Saved entries
★ ★ ★
Lemma grad_set_prefetched pf : preserves G (set_prefetched pf).
Proof. intros m HG. exact HG. Qed.

Lemma grad_set_sems so sp : preserves G (set_sems so sp).
Proof. intros m HG. exact HG. Qed.

Lemma grad_updateSpace op size : preserves G (updateSpace op size).
Proof. intros m HG. exact HG. Qed.

Lemma grad_store b v : preserves G (store b v).
Proof.
  intros m [Hlen Hlog]. destruct b; split; simpl;
    rewrite ?length_insert; assumption.
Qed.

Lemma grad_checked_malloc b size :
  plain_target net b -> preserves G (checked_malloc b size).
Proof.
  intros Hb. unfold checked_malloc. apply preserves_bind; [apply preserves_get|].
  intros m. destruct (cnmemMalloc size (m_pool m)) as [[[] [q|]] pool'];
    preserves_struct;
    auto using grad_set_pool, grad_store.
  apply grad_emit. destruct b; simpl; auto.
Qed.

Lemma grad_lockedcnmemMalloc b size :
  plain_target net b -> preserves G (lockedcnmemMalloc b size).
Proof.
  intros Hb. unfold lockedcnmemMalloc.
  apply preserves_bind; [apply preserves_get|].
  intros m. destruct (cnmemMalloc size (m_pool m)) as [[[] [q|]] pool'];
    preserves_struct;
    auto using grad_set_pool, grad_store.
  apply grad_emit. destruct b; simpl; auto.
Qed.

Lemma grad_checked_free q : preserves G (checked_free q).
Proof.
  unfold checked_free. apply preserves_bind; [apply preserves_get|].
  intros m. destruct (cnmemFree q (m_pool m)) as [[[] size] pool'];
    preserves_struct; auto using grad_set_pool.
  apply grad_emit. exact I.
Qed.

Create HintDb grad discriminated.
Hint Resolve grad_set_pool grad_set_prefetched grad_set_sems
  grad_updateSpace grad_store grad_checked_free : grad.
Hint Extern 1 (preserves _ (emit _)) => (apply grad_emit; exact I) : grad.
Hint Extern 1 (preserves _ (checked_malloc _ _)) =>
  (apply grad_checked_malloc; exact I) : grad.
Hint Extern 1 (preserves _ (lockedcnmemMalloc _ _)) =>
  (apply grad_lockedcnmemMalloc; exact I) : grad.

Ltac grad_auto := preserves_struct; auto with grad.

Lemma grad_lockedcnmemFree q : preserves G (lockedcnmemFree q).
Proof. apply grad_checked_free. Qed.

Lemma grad_sem_wait_offload i : preserves G (sem_wait_offload i).
Proof.
  unfold sem_wait_offload. apply preserves_bind; [apply preserves_get|].
  intros m. destruct (m_sem_sync_offload m !!! i); grad_auto.
Qed.

Lemma grad_sem_wait_prefetch i : preserves G (sem_wait_prefetch i).
Proof.
  unfold sem_wait_prefetch. apply preserves_bind; [apply preserves_get|].
  intros m. destruct (m_sem_prefetch_done m !!! i); grad_auto.
Qed.

Lemma grad_threadFreeLayerInputFunction i :
  preserves G (threadFreeLayerInputFunction i).
Proof.
  unfold threadFreeLayerInputFunction. grad_auto.
Qed.

Lemma grad_issue_prefetch j : preserves G (issue_prefetch j).
Proof. unfold issue_prefetch. grad_auto. Qed.

Lemma grad_cnmemAllocDerivatives i w b :
  preserves G (cnmemAllocDerivatives i w b).
Proof. unfold cnmemAllocDerivatives. grad_auto. Qed.

Lemma grad_cnmemFreeDerivatives i : preserves G (cnmemFreeDerivatives i).
Proof. unfold cnmemFreeDerivatives. grad_auto. Qed.

Hint Resolve grad_lockedcnmemFree grad_sem_wait_offload
  grad_sem_wait_prefetch grad_threadFreeLayerInputFunction
  grad_issue_prefetch grad_cnmemAllocDerivatives
  grad_cnmemFreeDerivatives : grad.

Variable to_offload : list bool.
Variable train : bool.

Lemma grad_release_layer i : preserves G (release_layer net i).
Proof. unfold release_layer. grad_auto. Qed.

Lemma grad_forward_compute i : preserves G (forward_compute net i).
Proof.
  unfold forward_compute. destruct (params net !! i) as [[]|]; grad_auto.
Qed.

Hint Resolve grad_release_layer grad_forward_compute : grad.

Lemma grad_forward_layer i :
  preserves G (forward_layer net to_offload train i).
Proof. unfold forward_layer. grad_auto. Qed.

Lemma grad_forward_loop fuel i :
  preserves G (forward_loop net to_offload train fuel i).
Proof.
  revert i. induction fuel as [|fuel IH]; intros i; simpl.
  - apply preserves_ret.
  - destruct (negb (i <? num_layers net)); [apply preserves_ret|].
    destruct (negb train && (i =? num_layers net - 1));
      [apply preserves_ret|].
    apply preserves_bind; [apply grad_forward_layer|intros i'; apply IH].
Qed.

Lemma grad_wait_offloads n i : preserves G (wait_offloads to_offload n i).
Proof.
  revert i. induction n as [|n IH]; intros i; simpl; grad_auto.
Qed.

Lemma is_fused_params i p :
  params net !! i = Some p ->
  is_fused net i = is_actv_or_softmax (params_type p).
Proof.
  intros Hp. unfold is_fused, type_is, layer_types.
  rewrite list_lookup_fmap, Hp. simpl.
  destruct p; simpl; reflexivity.
Qed.

(** After the gradient cell of a layer [i > 0] is set up, an Activation or
    Softmax layer has [dlayer_input[i]] equal to [dlayer_input[i + 1]]. *)
Lemma grad_backward_grad i :
  i < num_layers net ->
  hoare G (backward_grad net to_offload i)
    (fun _ m => G m /\
       (is_fused net i = true ->
        m_dlayer_input m !!! i = m_dlayer_input m !!! S i))
    G.
Proof.
  intros Hi. unfold backward_grad. fold (is_fused net i).
  destruct (is_fused net i) eqn:Hf.
  - intros m [Hlen Hlog]. simpl. split; [split|]; simpl.
    + rewrite length_insert. exact Hlen.
    + exact Hlog.
    + intros _. rewrite list_lookup_total_insert_eq by lia.
      rewrite list_lookup_total_insert_ne by lia. reflexivity.
  - eapply hoare_conseq with (P' := G) (Q' := fun _ => G) (R' := G);
      [|auto|intros a m Hm; split; [exact Hm|discriminate]|auto].
    apply preserves_hoare.
    apply preserves_bind; [apply preserves_get|]. intros m.
    destruct (findPrefetchLayer _ _ _ _) as [pf [j|]]; preserves_struct;
      auto with grad; apply grad_checked_malloc; simpl; try exact I;
      exact Hf.
Qed.

Lemma grad_emit_backward i :
  hoare (fun m => G m /\
           (0 < i -> is_fused net i = true ->
            m_dlayer_input m !!! i = m_dlayer_input m !!! S i))
    (emit_backward i) (fun _ => G) G.
Proof.
  intros m [[Hlen Hlog] Halias]. simpl. split; [exact Hlen|].
  constructor; [|exact Hlog]. simpl. exact Halias.
Qed.

Lemma grad_emit_backward_plain i :
  is_fused net i = false -> preserves G (emit_backward i).
Proof.
  intros Hf. eapply hoare_conseq; [apply grad_emit_backward| |auto|auto].
  intros m Hm. split; [exact Hm|]. intros _ Hc. congruence.
Qed.

Lemma grad_backward_layer i :
  i < num_layers net ->
  preserves G (backward_layer net to_offload train i).
Proof.
  intros Hlt. unfold backward_layer.
  apply preserves_bind; [grad_auto|intros _].
  eapply hoare_bind with
    (Q1 := fun _ m => G m /\
       (0 < i -> is_fused net i = true ->
        m_dlayer_input m !!! i = m_dlayer_input m !!! S i)).
  { apply hoare_when.
    - intros _.
      eapply hoare_conseq; [apply grad_backward_grad; exact Hlt|auto| |auto].
      intros a m [Hm Ha]. split; [exact Hm|intros _; exact Ha].
    - intros Hi m Hm. split; [exact Hm|].
      intros Hpos. apply bool_decide_eq_false in Hi. lia. }
  intros _.
  destruct (params net !! i) as [p|] eqn:Hp.
  2:{ apply hoare_ret. intros m [Hm _]. exact Hm. }
  pose proof (is_fused_params i p Hp) as Hf.
  destruct p; simpl in Hf;
    lazymatch goal with
    | |- hoare _ (emit_backward _) _ _ => apply grad_emit_backward
    | |- _ =>
        eapply hoare_conseq with (P' := G) (Q' := fun _ => G) (R' := G);
        [|intros m [Hm _]; exact Hm|auto|auto];
        apply preserves_hoare; preserves_struct; auto with grad;
        apply grad_emit_backward_plain; exact Hf
    end.
Qed.

Lemma grad_backward_loop k :
  k <= num_layers net ->
  preserves G (backward_loop net to_offload train k).
Proof.
  induction k as [|k IH]; intros Hk; simpl; [apply preserves_ret|].
  apply preserves_bind; [apply grad_backward_layer; lia|].
  intros _. apply IH. lia.
Qed.

Lemma is_fused_out_of_range i :
  num_layers net <= i -> is_fused net i = false.
Proof.
  intros Hi. unfold is_fused, type_is.
  rewrite !bool_decide_eq_false_2; [reflexivity| |];
    rewrite (proj2 (lookup_ge_None _ _)); try discriminate;
    unfold layer_types; rewrite length_map; exact Hi.
Qed.

Lemma grad_getLoss : preserves G (getLoss net to_offload train).
Proof.
  unfold getLoss.
  apply preserves_bind; [apply preserves_get|intros m0].
  apply preserves_bind; [auto with grad|intros _].
  apply preserves_bind; [auto with grad|intros _].
  apply preserves_bind; [auto with grad|intros _].
  apply preserves_bind; [apply grad_forward_loop|intros _].
  destruct (negb train).
  - grad_auto.
  - apply preserves_bind; [apply grad_wait_offloads|intros _].
    apply preserves_bind; [auto with grad|intros _].
    apply preserves_bind.
    { apply grad_checked_malloc. simpl. apply is_fused_out_of_range. lia. }
    intros _.
    apply preserves_bind; [auto with grad|intros _].
    apply grad_backward_loop. lia.
Qed.
End GradAlias.




(** ** The pool bounds the device bytes of a step *)

Lemma remove_block_spec q blocks size rest :
  remove_block q blocks = Some (size, rest) ->
  blocks_bytes blocks = (size + blocks_bytes rest)%Z /\
  (Forall (fun b => (0 <= snd b)%Z) blocks ->
   (0 <= size)%Z /\ Forall (fun b => (0 <= snd b)%Z) rest).
Proof.
  revert size rest. induction blocks as [|b blocks IH]; intros size rest; simpl.
  - discriminate.
  - destruct (Nat.eqb (fst b) q).
    + intros [= <- <-]. split; [reflexivity|].
      intros Hall. inversion Hall; subst. split; assumption.
    + destruct (remove_block q blocks) as [[size' rest']|]; [|discriminate].
      intros [= <- <-]. destruct (IH size' rest' eq_refl) as [Hb Hall].
      split; [simpl; lia|].
      intros H. inversion H; subst. destruct (Hall ltac:(assumption)).
      split; [assumption|]. constructor; assumption.
Qed.

Lemma consumed_le_peak log : (consumed log <= peak log)%Z.
Proof. destruct log; simpl; lia. Qed.

Section PoolBound.
Variable capacity : Z.

Local Abbreviation B := (pool_inv capacity).

Lemma pool_emit_neutral ev :
  event_bytes ev = 0%Z -> preserves B (emit ev).
Proof.
  intros Hev m (Hg & Ht & Hb & Hu & Hp). unfold emit, pool_inv. simpl.
  rewrite Hev. repeat split; try assumption.
  pose proof (consumed_le_peak (m_log m)). lia.
Qed.

Lemma pool_set_prefetched pf : preserves B (set_prefetched pf).
Proof. intros m H. exact H. Qed.

Lemma pool_set_sems so sp : preserves B (set_sems so sp).
Proof. intros m H. exact H. Qed.

Lemma pool_updateSpace op size : preserves B (updateSpace op size).
Proof. intros m H. exact H. Qed.

Lemma pool_store b v : preserves B (store b v).
Proof. intros m H. destruct b; exact H. Qed.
★ ★ ★
- Your objective: Work out how many lines in the records above contain the word "Hlog", and give only that number.

- Solution: 5